**Work to complete:**
From the line containing "(** The content" down to the line containing "destruct (check_payload comp" in the records below, reproduce every line exactly, ends included, and omit all others.
(Data for this task)
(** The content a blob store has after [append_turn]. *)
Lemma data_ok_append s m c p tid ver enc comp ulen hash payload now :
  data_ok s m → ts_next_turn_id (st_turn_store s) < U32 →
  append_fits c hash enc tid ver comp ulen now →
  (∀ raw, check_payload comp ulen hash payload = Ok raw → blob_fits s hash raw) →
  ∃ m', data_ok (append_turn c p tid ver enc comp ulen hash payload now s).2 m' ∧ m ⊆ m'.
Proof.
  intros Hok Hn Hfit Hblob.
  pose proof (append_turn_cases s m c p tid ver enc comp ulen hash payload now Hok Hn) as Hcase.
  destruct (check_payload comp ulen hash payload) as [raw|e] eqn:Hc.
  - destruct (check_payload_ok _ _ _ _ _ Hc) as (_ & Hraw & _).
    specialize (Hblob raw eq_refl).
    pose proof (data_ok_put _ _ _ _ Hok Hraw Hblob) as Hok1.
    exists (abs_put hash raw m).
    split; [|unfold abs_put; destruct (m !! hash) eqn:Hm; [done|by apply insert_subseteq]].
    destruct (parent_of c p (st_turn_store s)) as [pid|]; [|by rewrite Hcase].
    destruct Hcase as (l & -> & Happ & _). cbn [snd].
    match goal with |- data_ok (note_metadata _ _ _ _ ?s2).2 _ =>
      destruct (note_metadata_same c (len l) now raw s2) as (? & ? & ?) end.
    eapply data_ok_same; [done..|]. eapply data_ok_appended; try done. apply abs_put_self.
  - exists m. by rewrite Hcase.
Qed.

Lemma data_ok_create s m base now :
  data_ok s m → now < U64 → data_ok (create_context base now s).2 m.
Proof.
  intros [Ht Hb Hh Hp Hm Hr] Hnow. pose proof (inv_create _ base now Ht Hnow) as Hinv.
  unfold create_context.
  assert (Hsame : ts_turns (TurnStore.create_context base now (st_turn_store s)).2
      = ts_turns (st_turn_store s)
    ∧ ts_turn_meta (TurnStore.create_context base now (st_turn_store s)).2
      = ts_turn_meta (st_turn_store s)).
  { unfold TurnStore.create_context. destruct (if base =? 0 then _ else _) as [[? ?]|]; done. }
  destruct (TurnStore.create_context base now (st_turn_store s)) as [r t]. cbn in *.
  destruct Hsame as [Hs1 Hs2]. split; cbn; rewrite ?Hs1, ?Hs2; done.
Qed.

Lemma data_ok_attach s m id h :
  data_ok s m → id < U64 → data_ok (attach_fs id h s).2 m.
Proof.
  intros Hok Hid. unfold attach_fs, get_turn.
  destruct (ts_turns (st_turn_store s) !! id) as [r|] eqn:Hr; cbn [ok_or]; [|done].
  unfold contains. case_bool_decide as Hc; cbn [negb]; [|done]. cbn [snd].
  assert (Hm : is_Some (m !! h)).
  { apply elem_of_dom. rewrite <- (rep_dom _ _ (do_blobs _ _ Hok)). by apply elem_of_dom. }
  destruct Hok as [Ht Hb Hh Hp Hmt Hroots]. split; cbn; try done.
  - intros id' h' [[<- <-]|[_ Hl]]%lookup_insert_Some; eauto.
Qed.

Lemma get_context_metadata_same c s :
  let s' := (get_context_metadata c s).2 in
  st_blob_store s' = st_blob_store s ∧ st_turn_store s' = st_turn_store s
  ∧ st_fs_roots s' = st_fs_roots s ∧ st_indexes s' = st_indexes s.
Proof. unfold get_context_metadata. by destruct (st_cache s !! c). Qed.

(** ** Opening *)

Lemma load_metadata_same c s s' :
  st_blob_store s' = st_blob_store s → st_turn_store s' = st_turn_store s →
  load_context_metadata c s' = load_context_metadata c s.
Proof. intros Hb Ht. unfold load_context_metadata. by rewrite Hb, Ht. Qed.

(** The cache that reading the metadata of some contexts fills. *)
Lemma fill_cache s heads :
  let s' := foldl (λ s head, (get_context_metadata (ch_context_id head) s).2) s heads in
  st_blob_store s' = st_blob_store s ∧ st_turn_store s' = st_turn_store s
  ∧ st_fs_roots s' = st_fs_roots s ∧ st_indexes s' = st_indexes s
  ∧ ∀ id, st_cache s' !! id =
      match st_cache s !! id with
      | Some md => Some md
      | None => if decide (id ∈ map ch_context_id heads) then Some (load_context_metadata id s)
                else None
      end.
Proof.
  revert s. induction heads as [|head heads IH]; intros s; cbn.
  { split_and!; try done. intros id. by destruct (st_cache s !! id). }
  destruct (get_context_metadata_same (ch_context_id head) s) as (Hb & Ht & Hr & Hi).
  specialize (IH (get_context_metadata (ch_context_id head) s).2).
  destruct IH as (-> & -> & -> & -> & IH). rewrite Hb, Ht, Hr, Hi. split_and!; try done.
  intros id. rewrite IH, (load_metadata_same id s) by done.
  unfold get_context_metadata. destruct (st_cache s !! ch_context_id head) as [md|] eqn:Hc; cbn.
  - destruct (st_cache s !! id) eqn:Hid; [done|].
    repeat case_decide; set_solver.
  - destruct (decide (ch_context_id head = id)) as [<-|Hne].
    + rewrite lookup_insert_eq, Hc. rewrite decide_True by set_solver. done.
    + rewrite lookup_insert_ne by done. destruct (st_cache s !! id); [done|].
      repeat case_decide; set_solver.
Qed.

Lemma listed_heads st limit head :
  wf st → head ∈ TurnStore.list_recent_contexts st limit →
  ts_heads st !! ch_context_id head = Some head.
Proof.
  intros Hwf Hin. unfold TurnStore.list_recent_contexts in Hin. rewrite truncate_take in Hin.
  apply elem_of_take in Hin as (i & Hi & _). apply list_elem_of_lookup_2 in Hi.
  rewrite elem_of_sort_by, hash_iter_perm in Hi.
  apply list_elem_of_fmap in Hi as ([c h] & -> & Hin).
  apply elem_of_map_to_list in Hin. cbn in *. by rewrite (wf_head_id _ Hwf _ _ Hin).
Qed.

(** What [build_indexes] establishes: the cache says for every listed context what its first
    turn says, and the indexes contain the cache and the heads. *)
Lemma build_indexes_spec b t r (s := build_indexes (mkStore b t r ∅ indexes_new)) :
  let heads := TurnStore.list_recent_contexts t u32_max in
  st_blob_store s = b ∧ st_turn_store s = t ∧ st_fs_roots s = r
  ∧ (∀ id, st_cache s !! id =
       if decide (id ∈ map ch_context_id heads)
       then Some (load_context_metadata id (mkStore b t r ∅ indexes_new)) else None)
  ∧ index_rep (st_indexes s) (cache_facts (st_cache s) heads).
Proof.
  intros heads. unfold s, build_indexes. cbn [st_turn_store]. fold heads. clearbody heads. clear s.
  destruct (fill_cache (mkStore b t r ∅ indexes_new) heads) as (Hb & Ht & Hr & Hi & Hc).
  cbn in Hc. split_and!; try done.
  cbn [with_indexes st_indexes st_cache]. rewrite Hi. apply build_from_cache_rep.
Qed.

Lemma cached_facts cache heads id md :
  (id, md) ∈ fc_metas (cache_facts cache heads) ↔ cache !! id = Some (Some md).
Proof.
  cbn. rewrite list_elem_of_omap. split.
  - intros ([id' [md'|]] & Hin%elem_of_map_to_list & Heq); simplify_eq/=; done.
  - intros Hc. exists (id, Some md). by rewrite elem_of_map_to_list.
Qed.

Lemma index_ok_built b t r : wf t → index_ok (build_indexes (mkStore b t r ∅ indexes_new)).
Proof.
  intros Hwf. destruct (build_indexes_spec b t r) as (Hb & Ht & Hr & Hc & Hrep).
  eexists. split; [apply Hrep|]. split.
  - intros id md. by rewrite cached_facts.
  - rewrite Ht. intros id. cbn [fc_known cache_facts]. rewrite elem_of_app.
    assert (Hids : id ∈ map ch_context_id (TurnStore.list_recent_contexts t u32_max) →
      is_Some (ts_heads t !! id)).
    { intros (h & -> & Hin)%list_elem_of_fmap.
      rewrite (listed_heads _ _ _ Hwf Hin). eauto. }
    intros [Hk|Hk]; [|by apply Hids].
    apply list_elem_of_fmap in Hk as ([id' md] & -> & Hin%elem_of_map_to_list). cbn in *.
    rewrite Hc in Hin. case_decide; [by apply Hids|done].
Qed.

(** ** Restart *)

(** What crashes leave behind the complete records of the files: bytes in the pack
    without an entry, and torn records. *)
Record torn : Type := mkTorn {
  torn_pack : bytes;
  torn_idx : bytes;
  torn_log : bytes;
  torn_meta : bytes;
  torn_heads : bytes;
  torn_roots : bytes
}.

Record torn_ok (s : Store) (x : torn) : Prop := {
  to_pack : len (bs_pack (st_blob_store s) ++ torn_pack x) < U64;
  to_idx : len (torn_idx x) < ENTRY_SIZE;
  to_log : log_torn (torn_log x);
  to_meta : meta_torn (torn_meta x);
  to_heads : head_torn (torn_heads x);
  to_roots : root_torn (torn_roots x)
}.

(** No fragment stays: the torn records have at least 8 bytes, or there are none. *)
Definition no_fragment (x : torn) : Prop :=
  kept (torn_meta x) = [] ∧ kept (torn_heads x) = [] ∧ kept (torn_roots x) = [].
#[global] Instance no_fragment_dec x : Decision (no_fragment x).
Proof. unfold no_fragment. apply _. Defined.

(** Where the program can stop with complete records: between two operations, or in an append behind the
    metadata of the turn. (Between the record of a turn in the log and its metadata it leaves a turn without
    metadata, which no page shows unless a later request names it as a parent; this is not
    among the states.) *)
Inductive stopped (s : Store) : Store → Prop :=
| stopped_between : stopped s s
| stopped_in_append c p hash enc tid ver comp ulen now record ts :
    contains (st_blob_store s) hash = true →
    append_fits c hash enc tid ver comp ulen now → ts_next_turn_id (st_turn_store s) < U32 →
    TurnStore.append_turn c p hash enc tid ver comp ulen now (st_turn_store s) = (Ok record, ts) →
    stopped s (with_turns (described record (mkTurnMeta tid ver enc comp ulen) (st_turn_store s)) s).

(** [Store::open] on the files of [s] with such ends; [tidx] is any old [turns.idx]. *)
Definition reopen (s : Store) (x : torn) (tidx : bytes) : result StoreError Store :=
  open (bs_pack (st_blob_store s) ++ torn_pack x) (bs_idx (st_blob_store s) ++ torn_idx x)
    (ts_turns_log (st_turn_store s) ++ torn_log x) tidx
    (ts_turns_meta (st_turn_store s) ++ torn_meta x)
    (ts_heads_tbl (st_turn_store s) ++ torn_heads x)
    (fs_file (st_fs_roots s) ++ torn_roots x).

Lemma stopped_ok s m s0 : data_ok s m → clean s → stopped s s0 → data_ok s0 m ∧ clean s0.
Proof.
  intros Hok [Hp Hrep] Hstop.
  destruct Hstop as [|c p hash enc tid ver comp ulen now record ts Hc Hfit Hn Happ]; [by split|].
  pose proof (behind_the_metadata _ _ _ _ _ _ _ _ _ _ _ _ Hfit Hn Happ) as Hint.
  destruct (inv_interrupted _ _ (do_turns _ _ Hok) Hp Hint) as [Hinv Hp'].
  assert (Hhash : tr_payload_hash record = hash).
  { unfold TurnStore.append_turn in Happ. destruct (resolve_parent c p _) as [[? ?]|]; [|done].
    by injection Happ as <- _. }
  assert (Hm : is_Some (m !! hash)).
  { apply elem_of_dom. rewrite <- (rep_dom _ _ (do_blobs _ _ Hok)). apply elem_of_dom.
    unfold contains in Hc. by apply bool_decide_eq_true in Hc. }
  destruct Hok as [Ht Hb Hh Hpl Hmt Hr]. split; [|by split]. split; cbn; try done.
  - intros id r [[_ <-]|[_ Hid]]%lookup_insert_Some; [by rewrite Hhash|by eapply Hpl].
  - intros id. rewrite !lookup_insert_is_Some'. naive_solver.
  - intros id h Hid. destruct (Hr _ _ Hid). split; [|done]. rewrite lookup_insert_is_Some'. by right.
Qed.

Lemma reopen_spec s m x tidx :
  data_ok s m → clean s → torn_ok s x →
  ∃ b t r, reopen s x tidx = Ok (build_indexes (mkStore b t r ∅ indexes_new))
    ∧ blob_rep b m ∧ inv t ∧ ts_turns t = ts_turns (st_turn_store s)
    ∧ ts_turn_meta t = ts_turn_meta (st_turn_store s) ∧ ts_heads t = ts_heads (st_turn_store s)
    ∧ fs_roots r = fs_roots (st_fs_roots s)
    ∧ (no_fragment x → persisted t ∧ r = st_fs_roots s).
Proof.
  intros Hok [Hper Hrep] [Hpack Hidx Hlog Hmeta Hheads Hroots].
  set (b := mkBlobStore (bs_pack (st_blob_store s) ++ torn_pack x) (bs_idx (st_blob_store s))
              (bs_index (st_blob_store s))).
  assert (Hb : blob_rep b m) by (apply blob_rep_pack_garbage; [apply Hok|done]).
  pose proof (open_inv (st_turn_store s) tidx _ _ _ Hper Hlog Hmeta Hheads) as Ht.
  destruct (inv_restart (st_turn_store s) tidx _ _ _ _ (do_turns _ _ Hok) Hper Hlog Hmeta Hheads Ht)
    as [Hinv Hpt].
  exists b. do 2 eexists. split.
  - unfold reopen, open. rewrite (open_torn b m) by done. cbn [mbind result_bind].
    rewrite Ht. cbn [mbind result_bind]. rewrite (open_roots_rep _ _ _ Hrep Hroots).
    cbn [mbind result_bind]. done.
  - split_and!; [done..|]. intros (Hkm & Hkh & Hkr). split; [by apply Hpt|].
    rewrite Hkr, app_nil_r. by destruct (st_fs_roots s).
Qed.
(End Data for this task)
(Data for this task)
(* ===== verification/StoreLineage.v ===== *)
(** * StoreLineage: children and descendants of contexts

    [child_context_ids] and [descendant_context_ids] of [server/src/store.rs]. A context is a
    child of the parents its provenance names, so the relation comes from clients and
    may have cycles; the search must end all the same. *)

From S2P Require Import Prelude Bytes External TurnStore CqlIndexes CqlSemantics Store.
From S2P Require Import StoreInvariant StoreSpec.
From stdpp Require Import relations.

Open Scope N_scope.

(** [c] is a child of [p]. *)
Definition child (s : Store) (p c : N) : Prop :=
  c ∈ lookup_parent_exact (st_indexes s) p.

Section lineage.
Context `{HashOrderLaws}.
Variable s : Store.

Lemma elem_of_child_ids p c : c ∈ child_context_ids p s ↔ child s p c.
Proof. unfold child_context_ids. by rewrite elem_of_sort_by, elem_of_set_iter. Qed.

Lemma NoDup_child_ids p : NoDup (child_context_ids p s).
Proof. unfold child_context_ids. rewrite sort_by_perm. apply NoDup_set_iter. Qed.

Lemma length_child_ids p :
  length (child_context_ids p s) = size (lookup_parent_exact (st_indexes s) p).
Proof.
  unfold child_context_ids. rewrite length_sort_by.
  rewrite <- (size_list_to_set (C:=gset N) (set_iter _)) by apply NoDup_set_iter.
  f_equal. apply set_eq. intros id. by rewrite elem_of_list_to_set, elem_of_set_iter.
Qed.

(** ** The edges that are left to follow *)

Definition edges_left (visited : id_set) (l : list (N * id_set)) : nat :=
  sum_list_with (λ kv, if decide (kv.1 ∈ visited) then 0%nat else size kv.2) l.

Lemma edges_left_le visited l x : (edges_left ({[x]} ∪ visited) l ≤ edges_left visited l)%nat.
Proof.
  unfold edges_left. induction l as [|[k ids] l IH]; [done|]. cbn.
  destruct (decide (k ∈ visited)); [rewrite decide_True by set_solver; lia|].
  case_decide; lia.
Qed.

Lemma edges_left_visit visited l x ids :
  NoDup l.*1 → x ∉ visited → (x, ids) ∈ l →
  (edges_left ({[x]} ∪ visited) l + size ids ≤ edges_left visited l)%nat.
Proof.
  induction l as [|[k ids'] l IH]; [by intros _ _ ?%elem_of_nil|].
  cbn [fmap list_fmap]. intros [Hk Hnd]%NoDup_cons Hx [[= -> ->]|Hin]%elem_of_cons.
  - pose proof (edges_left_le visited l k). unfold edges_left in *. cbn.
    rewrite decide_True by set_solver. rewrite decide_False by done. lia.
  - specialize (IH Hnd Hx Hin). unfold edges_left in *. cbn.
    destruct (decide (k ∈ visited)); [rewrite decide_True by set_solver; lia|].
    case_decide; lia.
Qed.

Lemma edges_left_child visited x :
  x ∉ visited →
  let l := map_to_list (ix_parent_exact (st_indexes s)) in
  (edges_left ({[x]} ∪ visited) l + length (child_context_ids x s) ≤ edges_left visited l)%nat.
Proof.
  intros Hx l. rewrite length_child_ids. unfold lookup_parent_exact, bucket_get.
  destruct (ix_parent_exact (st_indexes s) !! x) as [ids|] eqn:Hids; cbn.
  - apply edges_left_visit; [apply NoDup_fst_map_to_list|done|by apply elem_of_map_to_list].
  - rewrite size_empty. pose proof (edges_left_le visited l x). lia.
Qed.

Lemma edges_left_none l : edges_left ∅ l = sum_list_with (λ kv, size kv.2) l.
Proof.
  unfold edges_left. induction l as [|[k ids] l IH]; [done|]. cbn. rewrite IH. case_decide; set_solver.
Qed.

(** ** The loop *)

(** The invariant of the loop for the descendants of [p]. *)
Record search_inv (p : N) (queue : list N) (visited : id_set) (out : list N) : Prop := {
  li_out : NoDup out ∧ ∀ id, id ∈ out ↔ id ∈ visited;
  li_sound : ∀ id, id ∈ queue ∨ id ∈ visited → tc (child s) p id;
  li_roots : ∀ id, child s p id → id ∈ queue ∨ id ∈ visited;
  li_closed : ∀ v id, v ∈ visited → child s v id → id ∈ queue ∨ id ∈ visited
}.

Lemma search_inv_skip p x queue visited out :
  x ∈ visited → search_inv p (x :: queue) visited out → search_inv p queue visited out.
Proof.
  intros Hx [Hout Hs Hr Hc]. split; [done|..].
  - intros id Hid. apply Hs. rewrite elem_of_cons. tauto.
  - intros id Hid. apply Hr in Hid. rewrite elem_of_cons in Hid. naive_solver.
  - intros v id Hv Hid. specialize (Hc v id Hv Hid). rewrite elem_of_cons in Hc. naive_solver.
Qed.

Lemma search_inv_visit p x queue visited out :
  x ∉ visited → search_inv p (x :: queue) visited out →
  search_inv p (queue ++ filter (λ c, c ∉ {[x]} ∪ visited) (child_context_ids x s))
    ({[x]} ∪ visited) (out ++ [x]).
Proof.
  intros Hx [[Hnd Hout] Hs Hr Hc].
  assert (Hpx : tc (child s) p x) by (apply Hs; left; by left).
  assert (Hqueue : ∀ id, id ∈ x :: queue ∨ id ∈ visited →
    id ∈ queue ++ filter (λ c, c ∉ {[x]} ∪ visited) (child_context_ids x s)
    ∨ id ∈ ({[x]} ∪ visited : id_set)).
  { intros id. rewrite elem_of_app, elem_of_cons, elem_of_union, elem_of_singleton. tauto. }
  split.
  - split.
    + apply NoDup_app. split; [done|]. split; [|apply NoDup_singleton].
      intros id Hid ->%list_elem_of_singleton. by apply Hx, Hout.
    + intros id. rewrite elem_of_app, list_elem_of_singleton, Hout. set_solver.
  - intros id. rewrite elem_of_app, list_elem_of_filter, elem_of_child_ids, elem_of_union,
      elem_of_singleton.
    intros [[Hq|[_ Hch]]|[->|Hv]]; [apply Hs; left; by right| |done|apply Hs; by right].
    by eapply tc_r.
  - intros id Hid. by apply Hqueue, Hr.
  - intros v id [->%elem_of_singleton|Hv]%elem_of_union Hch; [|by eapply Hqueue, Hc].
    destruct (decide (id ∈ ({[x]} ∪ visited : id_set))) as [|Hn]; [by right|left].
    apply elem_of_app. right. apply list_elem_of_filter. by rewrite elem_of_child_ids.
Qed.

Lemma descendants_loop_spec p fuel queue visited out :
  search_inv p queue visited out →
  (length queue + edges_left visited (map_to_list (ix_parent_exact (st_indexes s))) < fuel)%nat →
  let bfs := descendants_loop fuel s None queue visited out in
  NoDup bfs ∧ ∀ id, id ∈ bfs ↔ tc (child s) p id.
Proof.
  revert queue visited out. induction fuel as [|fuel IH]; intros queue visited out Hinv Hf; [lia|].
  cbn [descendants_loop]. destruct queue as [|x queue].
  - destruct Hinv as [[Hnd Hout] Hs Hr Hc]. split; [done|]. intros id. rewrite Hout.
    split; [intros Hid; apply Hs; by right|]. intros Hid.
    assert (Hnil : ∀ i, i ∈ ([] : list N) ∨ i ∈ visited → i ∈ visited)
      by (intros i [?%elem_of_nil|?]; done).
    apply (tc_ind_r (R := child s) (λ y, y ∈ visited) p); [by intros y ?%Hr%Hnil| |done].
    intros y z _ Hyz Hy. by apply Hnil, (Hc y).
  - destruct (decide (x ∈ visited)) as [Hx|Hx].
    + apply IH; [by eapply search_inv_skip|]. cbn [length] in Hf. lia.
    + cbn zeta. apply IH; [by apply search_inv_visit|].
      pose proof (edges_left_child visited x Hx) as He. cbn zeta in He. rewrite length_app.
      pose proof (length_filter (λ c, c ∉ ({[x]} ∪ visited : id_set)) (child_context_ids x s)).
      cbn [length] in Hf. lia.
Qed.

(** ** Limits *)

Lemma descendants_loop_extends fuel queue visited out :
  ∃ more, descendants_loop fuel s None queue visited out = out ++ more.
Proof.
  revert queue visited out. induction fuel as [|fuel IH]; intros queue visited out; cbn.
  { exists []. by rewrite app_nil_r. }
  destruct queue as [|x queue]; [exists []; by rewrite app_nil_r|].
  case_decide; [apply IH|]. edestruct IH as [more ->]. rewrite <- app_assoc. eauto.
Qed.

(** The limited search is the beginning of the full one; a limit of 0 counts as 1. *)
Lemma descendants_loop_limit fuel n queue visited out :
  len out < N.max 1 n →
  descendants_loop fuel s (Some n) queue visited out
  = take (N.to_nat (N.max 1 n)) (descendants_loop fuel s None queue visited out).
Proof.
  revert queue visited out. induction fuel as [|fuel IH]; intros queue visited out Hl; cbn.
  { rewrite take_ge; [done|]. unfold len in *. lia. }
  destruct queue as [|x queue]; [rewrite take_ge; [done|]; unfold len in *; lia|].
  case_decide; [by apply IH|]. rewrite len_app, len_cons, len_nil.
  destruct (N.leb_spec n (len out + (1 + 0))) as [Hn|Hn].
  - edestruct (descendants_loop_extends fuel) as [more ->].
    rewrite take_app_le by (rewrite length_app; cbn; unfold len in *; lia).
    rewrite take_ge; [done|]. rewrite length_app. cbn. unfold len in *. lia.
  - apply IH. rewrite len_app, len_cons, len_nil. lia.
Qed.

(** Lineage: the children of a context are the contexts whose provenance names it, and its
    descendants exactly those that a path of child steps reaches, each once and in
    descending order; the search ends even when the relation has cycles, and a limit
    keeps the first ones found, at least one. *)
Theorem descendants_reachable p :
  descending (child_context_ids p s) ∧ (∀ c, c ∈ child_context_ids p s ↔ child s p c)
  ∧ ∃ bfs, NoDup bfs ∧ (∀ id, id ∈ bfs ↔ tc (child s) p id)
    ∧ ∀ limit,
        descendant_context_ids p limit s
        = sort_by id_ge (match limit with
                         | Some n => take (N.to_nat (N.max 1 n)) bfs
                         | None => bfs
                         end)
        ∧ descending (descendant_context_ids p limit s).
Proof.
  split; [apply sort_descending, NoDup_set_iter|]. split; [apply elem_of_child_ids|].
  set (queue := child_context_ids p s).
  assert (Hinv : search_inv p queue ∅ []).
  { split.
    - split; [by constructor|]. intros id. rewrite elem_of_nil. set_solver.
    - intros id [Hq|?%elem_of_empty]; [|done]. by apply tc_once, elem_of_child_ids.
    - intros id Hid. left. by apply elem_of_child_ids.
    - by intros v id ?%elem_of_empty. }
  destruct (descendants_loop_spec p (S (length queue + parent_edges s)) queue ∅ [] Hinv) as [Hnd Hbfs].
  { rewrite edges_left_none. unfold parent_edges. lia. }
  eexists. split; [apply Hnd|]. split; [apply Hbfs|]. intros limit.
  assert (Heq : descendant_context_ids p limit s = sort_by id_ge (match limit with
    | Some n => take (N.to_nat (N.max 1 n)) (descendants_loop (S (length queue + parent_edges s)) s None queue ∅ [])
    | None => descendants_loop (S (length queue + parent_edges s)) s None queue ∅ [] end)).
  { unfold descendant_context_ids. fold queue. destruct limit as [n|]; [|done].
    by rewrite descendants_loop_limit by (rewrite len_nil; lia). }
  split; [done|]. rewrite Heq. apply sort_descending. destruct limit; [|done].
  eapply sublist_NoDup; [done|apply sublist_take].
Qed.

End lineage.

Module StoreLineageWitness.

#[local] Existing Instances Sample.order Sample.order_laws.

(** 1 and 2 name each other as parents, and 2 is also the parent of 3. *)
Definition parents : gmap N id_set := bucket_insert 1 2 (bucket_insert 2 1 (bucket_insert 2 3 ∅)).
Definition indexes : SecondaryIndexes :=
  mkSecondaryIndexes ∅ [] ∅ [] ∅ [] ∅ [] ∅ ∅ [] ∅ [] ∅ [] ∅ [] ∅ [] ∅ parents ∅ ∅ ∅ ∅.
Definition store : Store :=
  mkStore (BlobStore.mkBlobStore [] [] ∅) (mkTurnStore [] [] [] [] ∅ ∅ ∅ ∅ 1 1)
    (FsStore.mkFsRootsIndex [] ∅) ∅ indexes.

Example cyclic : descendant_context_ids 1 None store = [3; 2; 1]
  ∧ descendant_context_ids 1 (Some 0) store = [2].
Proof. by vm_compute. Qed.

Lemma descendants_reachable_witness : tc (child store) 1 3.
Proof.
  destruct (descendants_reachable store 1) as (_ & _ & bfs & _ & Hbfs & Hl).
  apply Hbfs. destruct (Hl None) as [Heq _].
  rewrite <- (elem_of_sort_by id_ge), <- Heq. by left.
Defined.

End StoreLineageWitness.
(End Data for this task)
(Data for this task)
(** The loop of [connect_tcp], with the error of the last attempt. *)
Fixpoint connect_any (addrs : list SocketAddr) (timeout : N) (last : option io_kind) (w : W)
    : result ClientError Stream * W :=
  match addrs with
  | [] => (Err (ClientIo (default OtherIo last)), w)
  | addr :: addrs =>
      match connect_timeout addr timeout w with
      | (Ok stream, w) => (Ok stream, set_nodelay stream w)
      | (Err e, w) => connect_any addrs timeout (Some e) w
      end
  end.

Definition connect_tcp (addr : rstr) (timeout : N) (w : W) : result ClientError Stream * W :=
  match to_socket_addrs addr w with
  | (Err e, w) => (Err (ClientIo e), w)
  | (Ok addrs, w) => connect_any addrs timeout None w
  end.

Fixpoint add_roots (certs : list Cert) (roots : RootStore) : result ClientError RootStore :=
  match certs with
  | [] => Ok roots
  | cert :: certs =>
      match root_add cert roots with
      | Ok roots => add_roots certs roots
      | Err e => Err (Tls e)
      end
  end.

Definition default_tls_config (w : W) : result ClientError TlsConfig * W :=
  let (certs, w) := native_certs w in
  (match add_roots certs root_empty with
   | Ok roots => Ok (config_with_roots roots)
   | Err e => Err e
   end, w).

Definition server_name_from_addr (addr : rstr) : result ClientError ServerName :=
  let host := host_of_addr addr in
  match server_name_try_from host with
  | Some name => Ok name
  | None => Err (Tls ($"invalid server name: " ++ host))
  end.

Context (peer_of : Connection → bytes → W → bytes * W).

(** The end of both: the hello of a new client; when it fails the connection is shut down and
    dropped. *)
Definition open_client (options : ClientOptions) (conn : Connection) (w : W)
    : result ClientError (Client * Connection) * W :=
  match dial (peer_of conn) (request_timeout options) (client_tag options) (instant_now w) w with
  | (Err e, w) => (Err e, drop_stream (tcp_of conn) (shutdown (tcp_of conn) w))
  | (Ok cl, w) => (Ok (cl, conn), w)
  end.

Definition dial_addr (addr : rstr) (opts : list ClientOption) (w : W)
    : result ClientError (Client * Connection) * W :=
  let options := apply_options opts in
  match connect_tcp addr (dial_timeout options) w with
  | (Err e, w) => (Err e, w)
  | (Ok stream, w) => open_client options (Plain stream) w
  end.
(End Data for this task)
**Exercise response:**
(** The content a blob store has after [append_turn]. *)
Lemma data_ok_append s m c p tid ver enc comp ulen hash payload now :
  data_ok s m → ts_next_turn_id (st_turn_store s) < U32 →
  append_fits c hash enc tid ver comp ulen now →
  (∀ raw, check_payload comp ulen hash payload = Ok raw → blob_fits s hash raw) →
  ∃ m', data_ok (append_turn c p tid ver enc comp ulen hash payload now s).2 m' ∧ m ⊆ m'.
Proof.
  intros Hok Hn Hfit Hblob.
  pose proof (append_turn_cases s m c p tid ver enc comp ulen hash payload now Hok Hn) as Hcase.
  destruct (check_payload comp ulen hash payload) as [raw|e] eqn:Hc.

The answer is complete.